Studio album by Lior
- Released: 7 March 2014
- Length: 36:42
- Label: Senso Unico
- Producer: Lachlan Carrick

Lior chronology
| Compassion (2013) | Scattered Reflections (2014) | A Piece of Quiet (The Hush Collection, Vol 16) (2016) |

= Scattered Reflections =

Scattered Reflections is the fourth studio album by Australian independent singer-songwriter, Lior. The album was released on 7 March 2014 and peaked at number 23 on the ARIA Charts.

Lior said "The making of this album had a sense of freedom and joy to it. Conceptually I feel that it's filled with reflections that only a richer life experience could provide, while musically, Lachlan (Carrick) and the new band members have brought a new and stylish sound to the arrangements.
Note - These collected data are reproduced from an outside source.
(* ===== verification/PluginNode.v ===== *)
(** * Nodes that run plugins for an action server

    The servers of navigation hold plugins by name and call them from the callback of an action
    ([ActionTask]). The parts they share: calls by name, loading, the wait for the costmap, and
    the deactivation of the action server. *)

From stdpp Require Import base option list numbers strings gmap relations.
From Stdlib Require Import ZArith Lia SpecFloat String.
From S2P Require Import Prelude Float64 Parameters CollisionSources VelocitySmoother NavMessages ActionServer ActionTask.

(** The order of iteration over an unordered map with these keys. *)
Class Buckets : Type := bucket_order : list string -> list string.

Module PluginNode.
Import ActionServer Methods Task Parameters.

Section Node.
Context {W E C M : Type}.

Abbreviation method := (ST (node W E C M)).

Definition own {A} (f : C -> A) : method A := n ← get; mret (f (members n)).

(** A call out of the program that may throw. *)
Definition out {A} (f : E -> outcome A * E) : method A := fun n =>
  let '(o, e) := f (outside n) in (of_outcome o, set_outside e n).

(** A time that passed; the subtraction is checked. *)
Definition since `{!Clocks} (t t0 : Z) : method Z := query (fun _ => of_outcome (elapsed t t0)).

(** ** Calls of plugins *)

(** [m[id]->f()], where the element of a missing key is a null pointer. *)
Definition call_plugin {P A} (m : C -> gmap string P) (put : gmap string P -> C -> C)
    (id : string) (f : virtual P E A) : method A := fun n =>
  match m (members n) !! id with
  | None => (UB, n)
  | Some p =>
      let '(o, p, e) := f p (outside n) in
      (of_outcome o, set_outside e (set_members (put (<[id := p]> (m (members n))) (members n)) n))
  end.

(** A loop over all plugins. *)
Fixpoint each_plugin {P} (m : C -> gmap string P) (put : gmap string P -> C -> C) (l : list string) (f : virtual P E ()) :
    method () :=
  match l with
  | [] => mret tt
  | id :: l => _ ← call_plugin m put id f; each_plugin m put l f
  end.

Definition for_plugins `{!Buckets} {P} (m : C -> gmap string P) (put : gmap string P -> C -> C) (f : virtual P E ()) :
    method () :=
  n ← get; each_plugin m put (bucket_order (map_to_list (m (members n))).*1) f.

(** A name that is a key, or no name where there is a single plugin. *)
Definition find_id {P} (m : gmap string P) (c_name : string) : option string :=
  match m !! c_name with
  | Some _ => Some c_name
  | None =>
      if (size m =? 1)%nat && String.eqb c_name ""
      then match map_to_list m with (id, _) :: _ => Some id | [] => None end
      else None
  end.

(** A name that was found belongs to the map. *)
Lemma find_id_dom {P} (m : gmap string P) name id : find_id m name = Some id -> id ∈ dom m.
Proof.
  unfold find_id. destruct (m !! name) as [q|] eqn:Hq; [intros [= <-]; apply elem_of_dom; by exists q|].
  destruct (_ && _); [|done]. destruct (map_to_list m) as [|[k v] l] eqn:Hl; [done|]. intros [= <-].
  apply elem_of_dom. exists v. apply elem_of_map_to_list. rewrite Hl. set_solver.
Qed.

(** ** Waiting *)

(** The wait for the costmap; false after [rounds] without an end. *)
Fixpoint wait_for_costmap `{!Clock E} `{!Clocks} (current : E -> bool * E) (timeout : C -> Z) (late : exn) (rounds : nat)
    (waiting_start : Z) : method bool :=
  match rounds with
  | O => mret false
  | S rounds =>
      ready ← look current;
      if (ready : bool) then mret true else
      time ← look now;
      age ← since time waiting_start;
      limit ← own timeout;
      if age >? limit then throw late else wait_for_costmap current timeout late rounds waiting_start
  end.

(** [action_server == nullptr || !action_server->is_server_active()] *)
Definition server_inactive `{!Others W E} : method bool :=
  n ← get;
  match server_of n with
  | None => mret true
  | Some _ => active ← ask is_server_active; mret (negb active)
  end.

(** The call of [deactivate], which waits for the worker; false if it still waits after [rounds]. *)
Fixpoint await_server `{!GoalHandles W G R F} `{!Others W E} (deadline_passed : E -> bool * E) (rounds : nat) : method bool :=
  match rounds with
  | O => mret false
  | S rounds =>
      state ← ask deactivating;
      match state with
      | NotStopping => mret true
      | Stopping => _ ← with_server (fun s => (tt, deactivate_future s)); await_server deadline_passed rounds
      | Waiting =>
          passed ← look deadline_passed;
          _ ← with_server (fun s => (tt, deactivate_wait passed s)); await_server deadline_passed rounds
      | Deadline => _ ← with_server (fun s => (tt, deactivate_deadline false s)); await_server deadline_passed rounds
      end
  end.

Definition deactivate_server `{!GoalHandles W G R F} `{!Others W E} (deadline_passed : E -> bool * E) (rounds : nat) :
    method bool :=
  _ ← with_server (fun s => (tt, deactivate_flags s)); await_server deadline_passed rounds.

(** ** Configuration *)

Context `{!NodeParameters}.

Definition param {A} (view : parameter -> option A) (name : string) (d : A) : method A :=
  query (fun _ => read_or view name d).

(** The types of the plugins with default names are declared with default values. *)
Definition declare_types (ids default_ids : list string) (default_type : string) : method () :=
  if bool_decide (ids = default_ids)
  then query (fun _ => for_list (fun id _ => _ ← read_or as_string (id ++ ".plugin")%string default_type; Ok tt) default_ids tt)
  else mret tt.

Definition get_plugin_type_param (default_type : option string) (id : string) : res string :=
  match read as_string default_type (id ++ ".plugin")%string with
  | Throw parameter_uninitialized => Throw runtime_error
  | r => r
  end.

Definition default_for (ids default_ids : list string) (default_type : string) : option string :=
  if bool_decide (ids = default_ids) then Some default_type else None.

(** [map::insert] *)
Definition insert_new {P} (id : string) (p : P) (m : gmap string P) : gmap string P :=
  match m !! id with Some _ => m | None => <[id := p]> m end.

(** A plugin that was just created is initialised. *)
Definition init_plugin {P} (f : virtual P E ()) (p : P) : method P := fun n =>
  let '(o, p, e) := f p (outside n) in ((fun _ => p) <$> of_outcome o, set_outside e n).

(** The loops that load plugins: [make] creates a plugin of a type and a name. *)
Fixpoint load_plugins {P} (m : C -> gmap string P) (put : gmap string P -> C -> C)
    (make : string -> string -> method P) (type : option string) (ids : list string) : method () :=
  match ids with
  | [] => mret tt
  | id :: ids =>
      t ← query (fun _ => get_plugin_type_param type id);
      p ← make t id;
      _ ← assign (fun c => put (insert_new id p (m c)) c);
      load_plugins m put make type ids
  end.
End Node.

Definition is_std (e : exn) : bool := negb (bool_decide (e = foreign_exception)).
Definition is_pluginlib (e : exn) : bool := bool_decide (e = pluginlib_exception).

Definition has_dot (name : string) : bool :=
  match String.index 0 "." name with Some _ => true | None => false end.

(** ** Velocities that were sent *)

Definition is_zero (m : VelocitySmoother.message) : Prop :=
  match m with
  | VelocitySmoother.TWIST t => t = Velocities.zero_twist
  | VelocitySmoother.TWIST_STAMPED m => Velocities.twist m = Velocities.zero_twist
  end.

(** The last velocity that was sent is zero. *)
Definition stopped {W E C} (n : node W E C VelocitySmoother.message) : Prop :=
  exists m, last (sent n) = Some m /\ is_zero m.

(** ** Laws *)

Section Laws.
Context {W E C M : Type}.

Lemma own_keeps {A} I (f : C -> A) : keeps I (own (W := W) (E := E) (M := M) f).
Proof. intros n Hn. exact Hn. Qed.
Lemma since_keeps `{!Clocks} I t t0 : keeps I (since (W := W) (E := E) (C := C) (M := M) t t0).
Proof. intros n Hn. exact Hn. Qed.
Lemma own_sound {A} I (f : C -> A) : sound I (own (W := W) (E := E) (M := M) f).
Proof. intros n Hn. by split. Qed.
Lemma of_outcome_defined {A} (o : outcome A) : of_outcome o <> UB.
Proof. by destruct o. Qed.
Lemma since_sound `{!Clocks} I t t0 : sound I (since (W := W) (E := E) (C := C) (M := M) t t0).
Proof. intros n Hn. split; [apply of_outcome_defined|exact Hn]. Qed.

(** A value of the members is known to what follows. *)
Lemma own_value {A B} I (f : C -> A) (k : A -> ST (node W E C M) B) :
  (forall a, ends (fun n => I n /\ f (members n) = a) (k a) (fun r n => r <> UB /\ I n)) -> sound I (own f ≫= k).
Proof. intros Hk n Hn. by apply (Hk (f (members n)) n). Qed.

Lemma own_any {A B} P (f : C -> A) (k : A -> ST (node W E C M) B) (Q : res B -> node W E C M -> Prop) :
  (forall a, ends P (k a) Q) -> ends P (own f ≫= k) Q.
Proof. intros Hk n Hn. by apply (Hk (f (members n)) n). Qed.

Lemma own_found {P A} (m : C -> gmap string P) name (k : option string -> ST (node W E C M) A) I (Q : res A -> node W E C M -> Prop) :
  ends I (k None) Q -> (forall id, ends (fun n => I n /\ id ∈ dom (m (members n))) (k (Some id)) Q) ->
  ends I (own (fun c => find_id (m c) name) ≫= k) Q.
Proof.
  intros Hnone Hsome n Hn. change ((own (fun c => find_id (m c) name) ≫= k) n) with (k (find_id (m (members n)) name) n).
  destruct (find_id (m (members n)) name) as [id|] eqn:Hid; [|by apply Hnone].
  apply Hsome. split; [done|]. by apply find_id_dom in Hid.
Qed.

(** A plugin that exists can be called. *)
Lemma call_plugin_ok {P A} (m : C -> gmap string P) put id (f : virtual P E A) (n : node W E C M) :
  id ∈ dom (m (members n)) -> fst (call_plugin m put id f n) <> UB.
Proof.
  intros [p Hp]%elem_of_dom. unfold call_plugin. rewrite Hp. destruct (f p (outside n)) as [[o p'] e]. apply of_outcome_defined.
Qed.
End Laws.
End PluginNode.
#[export] Hint Resolve PluginNode.own_keeps PluginNode.since_keeps PluginNode.own_sound PluginNode.since_sound : keeps.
I'm really proud of this album and hope it connects, particularly with the people that were so generous in lending their support to crowd source this record."

==Reception==
Cam Findlay from The Music AU said "The image of Lior leaning forlorn against a table on the cover should give you some indication: this is him looking deep into his past, from lost love ('Bells of Montreal') to childhood ('A Lift in the Morning Fog') to his grandfather ('My Grandfather'). It's sincere, sure, but comes across as too sincere to the point of cheesy."

Greg Phillips from Australian Music said the album "is a quality collection of beautiful melodies complemented perfectly by the talented artist's observational prose."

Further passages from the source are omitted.